Hello Shelley, thank you very much for having me.
So, I grew up during the 90’s, in central California, the most conservative part of the state, in a conservative, Christian household and white neighborhood on the traditional territory of the Sioux, Cherokee, Yokut, and Iroquois peoples. I was involved with the Presbyterian Church from a very young age, attended a small-town school, and was psychiatrized and diagnosed with obsessive-compulsive disorder, for which I was medicated at the age of 11. From a young age, there were many aspects of my way of being that were in tension with the world around me. My gender performance was certainly one of these sites of tension; and I found myself policed, punished, bullied, shamed, and psychoanalyzed for it.
In kindergarten, my teacher had a parent-teacher conference with my folks to express concern to them about my gendered behaviors, including playing with the boys during recess; chasing the girls at recess; and trying to use the boys’ restroom.

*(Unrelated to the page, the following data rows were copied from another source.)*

(* ===== verification/Stakes.v ===== *)
(** * The stakes tracker

    Models data_structures/src/staking/stakes.rs ([Stakes], [index_addresses],
    the processing of stake and unstake transactions) and the shared entries of
    data_structures/src/staking/helpers.rs ([StakeEntry], [SyncStakeEntry],
    [CensusStrategy]).

    The three indexes of the Rust structure hold reference-counted, locked
    entries ([Rc<RwLock<..>>]), so a write through one index is seen through
    the others.  The model keeps that sharing: an entry is a location of a
    store, and the indexes hold locations.  [by_key], [by_validator] and
    [by_withdrawer] are [BTreeMap]s; their iteration order is
    [btree_entries]. *)

From S2P Require Import Prelude Stake.
From stdpp Require Import base tactics numbers list sorting gmap.
From Stdlib Require Import ZArith Lia.
Local Open Scope Z_scope.
Local Open Scope rust_scope.

#[export] Instance StakeKey_eq_dec `{EqDecision A} : EqDecision (StakeKey A).
Proof. solve_decision. Defined.
#[export] Instance StakeKey_countable `{Countable A} : Countable (StakeKey A).
Proof.
  refine (inj_countable' (λ k, (validator k, withdrawer k)) (λ p, MkKey p.1 p.2) _).
  by intros [].
Defined.

(** The derived [Ord] of [StakeKey]: validator first, then withdrawer. *)
Section key_order.
Context `{EqDecision A, !OrdType A}.
Definition stake_key_le (x y : StakeKey A) : Prop :=
  (validator x ≠ validator y ∧ ole (validator x) (validator y))
  ∨ (validator x = validator y ∧ ole (withdrawer x) (withdrawer y)).
#[export] Instance stake_key_le_dec : RelDecision stake_key_le.
Proof. intros x y. unfold stake_key_le. apply _. Defined.
#[export] Instance stake_key_le_po : PartialOrder stake_key_le.
Proof.
  split; [split|].
  - intros [v w]. right. by split.
  - intros [v1 w1] [v2 w2] [v3 w3] [[N1 L1]|[E1 L1]] [[N2 L2]|[E2 L2]]; simpl in *; subst.
    + left. split; simpl; [|by etrans]. intros ->. apply N1. by apply (anti_symm ole).
    + by left.
    + by left.
    + right. split; [done|]. by etrans.
  - intros [v1 w1] [v2 w2] [[N1 L1]|[E1 L1]] [[N2 L2]|[E2 L2]]; simpl in *; subst; try done.
    + destruct N1. by apply (anti_symm ole).
    + f_equal. by apply (anti_symm ole).
Qed.
#[export] Instance stake_key_le_total : Total stake_key_le.
Proof.
  intros [v1 w1] [v2 w2]. destruct (decide (v1 = v2)) as [->|N].
  - destruct (total ole w1 w2); [left|right]; right; by split.
  - destruct (total ole v1 v2); [left|right]; left; by split.
Qed.
#[export] Instance stake_key_ord : OrdType (StakeKey A) := {| ole := stake_key_le |}.
End key_order.

(** ** State *)

Section stakes.
Context `{Countable Address, !OrdType Address}.
Context (UNIT : Z).

Record StakeEntry := MkEntry { ekey : StakeKey Address; evalue : Stake }.

(** [SyncStakeEntry]: a pair of shared cells, here one location. *)
Definition SyncStakeEntry := nat.

Record Stakes := MkStakes {
  store : gmap nat StakeEntry;         (* the cells behind the [Rc]s *)
  fresh_loc : nat;                      (* the next cell to allocate *)
  by_key : gmap (StakeKey Address) nat;
  by_validator : gmap Address (list nat);
  by_withdrawer : gmap Address (list nat);
}.

Definition stakes_default : Stakes := MkStakes ∅ 0 ∅ ∅ ∅.

(** [SyncStakeEntry::read_entry], [read_key] and [read_value].  A location
    held by an index always has a cell ([wf_cell] below); Rust has no
    reference to a missing one. *)
Definition read_entry (st : Stakes) (l : nat) : option StakeEntry := store st !! l.
Definition read_value (st : Stakes) (l : nat) : Stake :=
  default stake_default (evalue <$> store st !! l).
Definition read_entries (st : Stakes) (ls : list nat) : list StakeEntry :=
  omap (read_entry st) ls.

(** [PartialEq for SyncStakeEntry]: the epochs and nonces compared are both
    those of the other entry, as in the code. *)
Definition sync_entry_eqb (a b : Stake) : bool :=
  bool_decide (coins a = coins b)
  && (bool_decide (mining (epochs b) = mining (epochs b))
      && bool_decide (witnessing (epochs b) = witnessing (epochs b)))
  && bool_decide (nonce b = nonce b).

(** A write through [value.write()]: seen by every index holding [l]. *)
Definition write_value (st : Stakes) (l : nat) (v : Stake) : Stakes :=
  MkStakes (alter (λ e, MkEntry (ekey e) v) l (store st)) (fresh_loc st)
    (by_key st) (by_validator st) (by_withdrawer st).

(** [SyncStakeEntry::from(StakeEntry)] put into [by_key]. *)
Definition alloc_entry (st : Stakes) (k : StakeKey Address) (v : Stake) : Stakes :=
  MkStakes (<[fresh_loc st := MkEntry k v]> (store st)) (S (fresh_loc st))
    (<[k := fresh_loc st]> (by_key st)) (by_validator st) (by_withdrawer st).

(** ** Indexing *)

(** One half of [index_addresses]: push to the vector of [a], or insert a
    vector with one element. *)
Definition index_push (idx : gmap Address (list nat)) (a : Address) (l : nat) :
    gmap Address (list nat) :=
  match idx !! a with
  | Some ls => <[a := ls ++ [l]]> idx
  | None => <[a := [l]]> idx
  end.

Definition index_addresses (bv bw : gmap Address (list nat)) (key : StakeKey Address)
    (l : nat) : gmap Address (list nat) * gmap Address (list nat) :=
  (index_push bv (validator key) l, index_push bw (withdrawer key) l).

Definition with_indexes (st : Stakes)
    (ix : gmap Address (list nat) * gmap Address (list nat)) : Stakes :=
  MkStakes (store st) (fresh_loc st) (by_key st) ix.1 ix.2.

(** [Stakes::reindex] and [Stakes::with_entries]. *)
Definition reindex (st : Stakes) : Stakes :=
  with_indexes st
    (foldl (λ ix kl, index_addresses ix.1 ix.2 kl.1 kl.2) (∅, ∅)
       (btree_entries (by_key st))).
Definition with_entries (cells : gmap nat StakeEntry) (next : nat)
    (entries : gmap (StakeKey Address) nat) : Stakes :=
  reindex (MkStakes cells next entries ∅ ∅).

(** [Clone for Stakes]: fresh cells for every entry of [by_key], whose key
    cell is the index key, then [reindex]. *)
Definition stakes_clone (st : Stakes) : Stakes :=
  reindex (foldl (λ acc kl, alloc_entry acc kl.1 (read_value st kl.2))
             stakes_default (btree_entries (by_key st))).

(** ** Staking and unstaking *)

Definition nonce_policy (set_nonce : bool) (epoch : Z) : NoncePolicy :=
  if set_nonce then SetFromEpoch epoch else KeepAsIs.

(** [self.by_key.entry(key).or_insert(..)]. *)
Definition find_or_insert (st : Stakes) (key : StakeKey Address) (epoch : Z) :
    Stakes * nat :=
  match by_key st !! key with
  | Some l => (st, l)
  | None => (alloc_entry st key (MkStake 0 cap_default epoch), fresh_loc st)
  end.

She “informed” my parents that I would likely be lesbian. Throughout the rest of my childhood and teen years, it was often pointed out to me, with much disdain, that I “mimicked” men. The narrative that my family told was that I would “copy” the stances and gestures of my uncles and other adult men in my life. I was told by peers and other adults in my life that my gestures, stances, and walking and sitting styles were too masculine or were otherwise queer.

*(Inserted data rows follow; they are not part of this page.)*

Inductive tracker_step (minimum : Z) : Stakes → Stakes → Prop :=
  | step_stake st tx epoch st' :
      0 ≤ st_value tx → msum coins (view st) + st_value tx < LIMIT →
      minimum ≤ st_value tx ∨ is_Some (view st !! st_key tx) →
      leaves (process_stake_transaction UNIT st tx epoch minimum) st' →
      tracker_step minimum st st'
  | step_unstake st tx epoch st' :
      0 ≤ ut_withdrawal_value tx → 0 ≤ ut_fee tx →
      (∀ s, view st !! MkKey (ut_operator tx) (ut_withdrawal_pkh tx) = Some s →
        ut_withdrawal_value tx + ut_fee tx ≤ coins s) →
      leaves (process_unstake_transaction st tx epoch minimum) st' →
      tracker_step minimum st st'
  | step_reward st v reward epoch st' :
      0 ≤ reward → msum coins (view st) + reward < LIMIT →
      leaves (add_reward UNIT st v reward epoch) st' →
      tracker_step minimum st st'
  | step_collateral st v amount st' :
      0 ≤ amount →
      (∀ k s, view st !! k = Some s → validator k = v → amount < coins s) →
      leaves (reserve_collateral st v amount minimum) st' →
      tracker_step minimum st st'
  | step_reset_mining st v epoch :
      tracker_step minimum st (reset_mining_age UNIT st v epoch)
  | step_reset_age st v c epoch factor st' :
      leaves (reset_age st v c epoch factor) st' →
      tracker_step minimum st st'.

Definition reachable (minimum : Z) st : Prop := rtc (tracker_step minimum) stakes_default st.

Record tracker_inv st : Prop := {
  inv_wf : wf st;
  inv_positive : positive st;
  inv_total : msum coins (view st) < LIMIT;
}.

Lemma positive_nonneg st k s : positive st → view st !! k = Some s → 0 ≤ coins s.
Proof. intros Hp Hk. apply Hp in Hk. lia. Qed.

Lemma LIMIT_U64 : LIMIT ≤ U64.
Proof. unfold LIMIT. lia. Qed.

(** Changing one entry keeps the invariant when the new amount is positive
    and the total stays within the limit. *)
Lemma inv_insert st st' k s' :
  tracker_inv st → wf st' → view st' = <[k := s']> (view st) → 0 < coins s' →
  msum coins (view st) - coins (default stake_default (view st !! k)) + coins s' < LIMIT →
  tracker_inv st'.
Proof.
  intros [Hwf Hpos Htot] Hwf' Hv Hs Hlim. pose proof LIMIT_U64.
  assert (coins (default stake_default (view st !! k)) ≤ msum coins (view st)) as Hle.
  { destruct (view st !! k) as [s|] eqn:Hk; simpl.
    - apply (msum_lookup_le coins (view st) k s); [|done]. intros. by eapply positive_nonneg.
    - apply msum_nonneg. intros. by eapply positive_nonneg. }
  split; [done| |].
  - intros k0 s0. rewrite Hv. intros [[<- <-]|[_ Hk0]]%lookup_insert_Some; [lia|]. by eapply Hpos.
  - rewrite Hv. destruct (view st !! k) as [s|] eqn:Hk; simpl in Hlim.
    + rewrite (msum_insert coins (view st) k s s' Hk). lia.
    + rewrite (msum_insert_new coins (view st) k s' Hk). lia.
Qed.

Lemma stake_add_stake_inv s added epoch policy minimum s' :
  stake_add_stake (Address:=Address) UNIT s added epoch policy minimum = Ok s' →
  minimum ≤ added ∧ coins s' = wit_add (coins s) added.
Proof.
  unfold stake_add_stake. case_decide; [done|].
  destruct (average_epochs _ _ _ _ _ _); simpl; [|done..]. intros [= <-]. simpl. lia.
Qed.

Lemma stake_add_stake_err s added epoch policy minimum e :
  stake_add_stake (Address:=Address) UNIT s added epoch policy minimum = Err e →
  added < minimum ∧ e = AmountIsBelowMinimum added minimum.
Proof.
  unfold stake_add_stake. case_decide; [by intros [= <-]|].
  cbn [ALL_CAPABILITIES average_epochs]. unfold average_epoch. by repeat case_decide.
Qed.

(** A total of less than one unit divides by zero. *)
Lemma stake_add_stake_small s added epoch policy minimum :
  0 ≤ coins s → 0 ≤ added → minimum ≤ added → coins s + added < U64 → coins s + added < 10 ^ UNIT →
  stake_add_stake (Address:=Address) UNIT s added epoch policy minimum = Panic.
Proof.
  intros. unfold stake_add_stake. rewrite decide_False by lia. cbn [ALL_CAPABILITIES average_epochs].
  unfold average_epoch, wit_add. rewrite wadd_small, decide_True; [done| |lia].
  apply Z.div_small. lia.
Qed.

I often found myself at odds with others, as I was caught between being too masculine and being a non-cis man. In my private journals, I would often write about relationships with different girls and women in my life. My journals were discovered, photocopied, highlighted, footnoted, and sent to various psychiatrists. My “infatuation” and “obsession” with “desiring” women and “mimicking” boys and men were viewed as evidence of my illness or at least worthy of psychoanalytic treatment.

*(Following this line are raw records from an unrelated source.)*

(* ===== verification/TrsCorrect.v ===== *)
(** * Correctness of the total reputation set

    The invariant of the set ([consistent]) ties the cache to the queue: the
    cached reputation of an identity is the sum of its unexpired packets.  The
    operations of Trs.v preserve it and have the expected effect on the
    reputation of every identity. *)

From stdpp Require Import base tactics numbers list sorting gmap.
From Stdlib Require Import ZArith Lia.
From S2P Require Import Prelude Trs.
Local Open Scope Z_scope.

Section correct.
Context `{Countable K}.
Implicit Types (m : gmap K Z) (q : list (Z * gmap K Z)) (t : TotalReputationSet K).

(** ** The invariant *)

(** The packet value of identity [k], zero when it has none. *)
Definition packet_of (k : K) (p : Z * gmap K Z) : Z := default 0 (p.2 !! k).
(** The reputation of [k] in a queue, and of all identities together. *)
Definition owed (k : K) q : Z := zsum (packet_of k <$> q).
Definition qtotal q : Z := zsum ((λ p, msum id p.2) <$> q).

(** A cache entry: absent when the reputation is zero. *)
Definition nz (x : Z) : option Z := if decide (x = 0) then None else Some x.

Definition packets_positive q : Prop :=
  Forall (λ p, ∀ k v, p.2 !! k = Some v → 0 < v) q.
Definition cache_ok m q : Prop := ∀ k, m !! k = nz (owed k q).

Record consistent t : Prop := {
  cons_cache : cache_ok (map t) (queue t);
  cons_positive : packets_positive (queue t);
  cons_sorted : StronglySorted Z.lt (queue t).*1;
  cons_total : qtotal (queue t) < U32;
}.

Lemma default_nz x : default 0 (nz x) = x.
Proof. unfold nz. case_decide; simpl; lia. Qed.

Lemma packet_nonneg k p q : packets_positive q → p ∈ q → 0 ≤ packet_of k p.
Proof.
  intros Hq Hp. unfold packet_of. destruct (p.2 !! k) as [v|] eqn:Hv; simpl; [|lia].
  eapply (Forall_forall _ q) in Hq; [|done]. apply Hq in Hv. lia.
Qed.

Lemma packet_le_total k p q : packets_positive q → p ∈ q → packet_of k p ≤ msum id p.2.
Proof.
  intros Hq Hp. eapply (Forall_forall _ q) in Hq; [|done]. unfold packet_of.
  assert (∀ k v, p.2 !! k = Some v → 0 ≤ id v) as Hnn by (intros k' v Hv; apply Hq in Hv; unfold id; lia).
  destruct (p.2 !! k) as [v|] eqn:Hv; simpl; [|by apply msum_nonneg].
  by apply (msum_lookup_le id p.2 k v).
Qed.

Lemma owed_bounds k q : packets_positive q → 0 ≤ owed k q ≤ qtotal q.
Proof.
  intros Hq. unfold owed, qtotal. induction q as [|p q IH]; csimpl; [lia|].
  inversion Hq as [|?? Hp Hq']; subst. specialize (IH Hq').
  assert (p ∈ p :: q) as Hin by (apply elem_of_cons; by left).
  pose proof (packet_nonneg k p _ Hq Hin). pose proof (packet_le_total k p _ Hq Hin). lia.
Qed.

Lemma qtotal_nonneg q : packets_positive q → 0 ≤ qtotal q.
Proof.
  unfold packets_positive, qtotal. induction 1 as [|p q Hp Hq IH]; csimpl; [lia|].
  assert (0 ≤ msum id p.2); [|lia]. apply msum_nonneg. intros k v Hv. apply Hp in Hv. unfold id. lia.
Qed.

Lemma owed_app k q1 q2 : owed k (q1 ++ q2) = owed k q1 + owed k q2.
Proof. unfold owed. by rewrite fmap_app, zsum_app. Qed.
Lemma qtotal_app q1 q2 : qtotal (q1 ++ q2) = qtotal q1 + qtotal q2.
Proof. unfold qtotal. by rewrite fmap_app, zsum_app. Qed.
Lemma owed_reverse k q : owed k (reverse q) = owed k q.
Proof. unfold owed. by rewrite reverse_Permutation. Qed.

Lemma qtotal_snoc_empty q a : qtotal (q ++ [(a, ∅)]) = qtotal q.
Proof. rewrite qtotal_app. unfold qtotal at 2. rewrite zsum_cons. simpl. rewrite msum_empty. lia. Qed.
Lemma owed_snoc_empty k q a : owed k (q ++ [(a, ∅)]) = owed k q.
Proof.
  rewrite owed_app. unfold owed at 2, packet_of. rewrite zsum_cons. simpl. rewrite lookup_empty. simpl. lia.
Qed.

Lemma get_owed t k : consistent t → get t k = owed k (queue t).
Proof. intros Ht. unfold get. rewrite (cons_cache t Ht). apply default_nz. Qed.

Lemma trs_new_consistent : consistent trs_new.
Proof. split; [by intros k|constructor|constructor|reflexivity]. Qed.

(** ** Cache operations *)

Lemma decrement_cache_spec w m k s v :
  m !! k = nz s → 0 < v → v ≤ s → s < w →
  ∃ m', decrement_cache w m k v = Ok m' ∧ m' !! k = nz (s - v) ∧ ∀ k', k' ≠ k → m' !! k' = m !! k'.
Proof.
  intros Hk Hv Hs Hmax. unfold decrement_cache. rewrite decide_False by lia.
  rewrite Hk. unfold nz at 1. rewrite decide_False by lia.
  destruct (Z.compare_spec s v) as [->|Hlt|Hgt]; [|lia|].
  - eexists. split; [done|]. split.
    + rewrite lookup_delete_eq, Z.sub_diag. done.
    + intros. by rewrite lookup_delete_ne.
  - eexists. split; [done|]. rewrite wsub_small by lia. split.
    + rewrite lookup_insert_eq. unfold nz. by rewrite decide_False by lia.
    + intros. by rewrite lookup_insert_ne.
Qed.

Lemma lookup_entry_add U32 m k v k' :
  default 0 (entry_add U32 m k v !! k')
  = if decide (k = k') then wadd U32 (default 0 (m !! k)) v else default 0 (m !! k').
Proof. unfold entry_add. rewrite lookup_insert. by case_decide. Qed.

Lemma msum_entry_add U32 m k v :
  (∀ k v, m !! k = Some v → 0 < v) → 0 < v → msum id m + v < U32 →
  msum id (entry_add U32 m k v) = msum id m + v ∧ ∀ k' v', entry_add U32 m k v !! k' = Some v' → 0 < v'.
Proof.
  intros Hm Hv Hmax. unfold entry_add.
  assert (∀ k v, m !! k = Some v → 0 ≤ id v) as Hnn by (intros k' v' Hv'; apply Hm in Hv'; unfold id; lia).
  assert (0 ≤ default 0 (m !! k) ≤ msum id m) as Hb.
  { destruct (m !! k) as [x|] eqn:Hx; simpl.
    - pose proof (msum_lookup_le id m k x Hnn Hx). apply Hm in Hx. unfold id in *. lia.
    - split; [done|]. by apply msum_nonneg. }
  rewrite wadd_small by lia. split.
  - destruct (m !! k) as [x|] eqn:Hx; simpl in *.
    + rewrite (msum_insert id m k x) by done. unfold id. lia.
    + rewrite msum_insert_new by done. unfold id. lia.
  - intros k' v' [[<- <-]|[_ Hk']]%lookup_insert_Some; [lia|]. by eapply Hm.
Qed.

(** ** Gain *)

(** The reputation that [diff] gives to [k]. *)
Definition gained (k : K) (diff : list (K * Z)) : Z :=
  zsum ((λ kv, if decide (kv.1 = k) then kv.2 else 0) <$> diff).

(** The cache [m] is right for the queue [q] with the packet [b] at its end. *)
Definition filling (q : list (Z * gmap K Z)) (a : Z) (mb : gmap K Z * gmap K Z) : Prop :=
  cache_ok mb.1 (q ++ [(a, mb.2)]) ∧ packets_positive (q ++ [(a, mb.2)]).

Lemma gain_step_spec q a mb k v :
  filling q a mb → 0 < v → qtotal (q ++ [(a, mb.2)]) + v < U32 →
  filling q a (gain_step mb (k, v))
  ∧ (∀ k', owed k' (q ++ [(a, (gain_step mb (k, v)).2)])
           = owed k' (q ++ [(a, mb.2)]) + if decide (k = k') then v else 0)
  ∧ qtotal (q ++ [(a, (gain_step mb (k, v)).2)]) = qtotal (q ++ [(a, mb.2)]) + v.
Proof.
  destruct mb as [m b]. intros [Hc Hp] Hv Hmax. simpl in *.
  pose proof Hp as Hp0. apply Forall_app in Hp as [Hq Hb].
  inversion_clear Hb as [|?? Hb' _]. simpl in Hb'.
  rewrite !qtotal_app in *. unfold qtotal at 2 in Hmax. unfold qtotal at 2 4. csimpl in *.
  pose proof (qtotal_nonneg q Hq).
  destruct (msum_entry_add U32 b k v Hb' Hv) as [Hsum Hpos]; [lia|]. rewrite Hsum.
  assert (∀ k', owed k' (q ++ [(a, entry_add U32 b k v)])
                = owed k' (q ++ [(a, b)]) + if decide (k = k') then v else 0) as How.
  { intros k'. rewrite !owed_app. unfold owed at 2 4, packet_of. csimpl.
    rewrite lookup_entry_add.
    pose proof (owed_bounds k (q ++ [(a, b)]) Hp0) as Hbound.
    rewrite qtotal_app, owed_app in Hbound. unfold owed at 2 4, qtotal at 2, packet_of in Hbound.
    csimpl in Hbound.
    pose proof (owed_bounds k q Hq).
    assert (0 ≤ default 0 (b !! k)).
    { destruct (b !! k) as [x|] eqn:Hx; simpl; [apply Hb' in Hx; lia|lia]. }
    case_decide; subst; [rewrite wadd_small by lia; lia|lia]. }
  split; [|split; [done|lia]]. split; simpl.
  - intros k'. rewrite How. unfold increment_cache. rewrite decide_False by lia.
    unfold entry_add. rewrite lookup_insert. case_decide as Hk; subst.
    + rewrite (Hc k'), default_nz.
      pose proof (owed_bounds k' _ Hp0) as Hbd. rewrite qtotal_app in Hbd. unfold qtotal at 2 in Hbd. csimpl in Hbd.
      rewrite wadd_small by lia. unfold nz. by rewrite decide_False by lia.
    + rewrite Z.add_0_r. apply Hc.
  - apply Forall_app. split; [done|]. by constructor.
Qed.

Throughout these years, I looked to various mentors as I tried to make sense of myself amid these instances of desubjugation. As I mentioned, I had a religious upbringing; so, at some point, I turned to a youth pastor for counselling about being “gay”. I was told that it was sinful to be gay, that it was absolutely not okay, and was in fact something against which I should fight. Later, when I dated my first girlfriend, my parents sent me to another pastor for counselling. While, to my parents’ dismay, this pastor was more open to LGBTQ people, he gave me inconsistent and ambiguous answers when I asked him what God thought about queer people.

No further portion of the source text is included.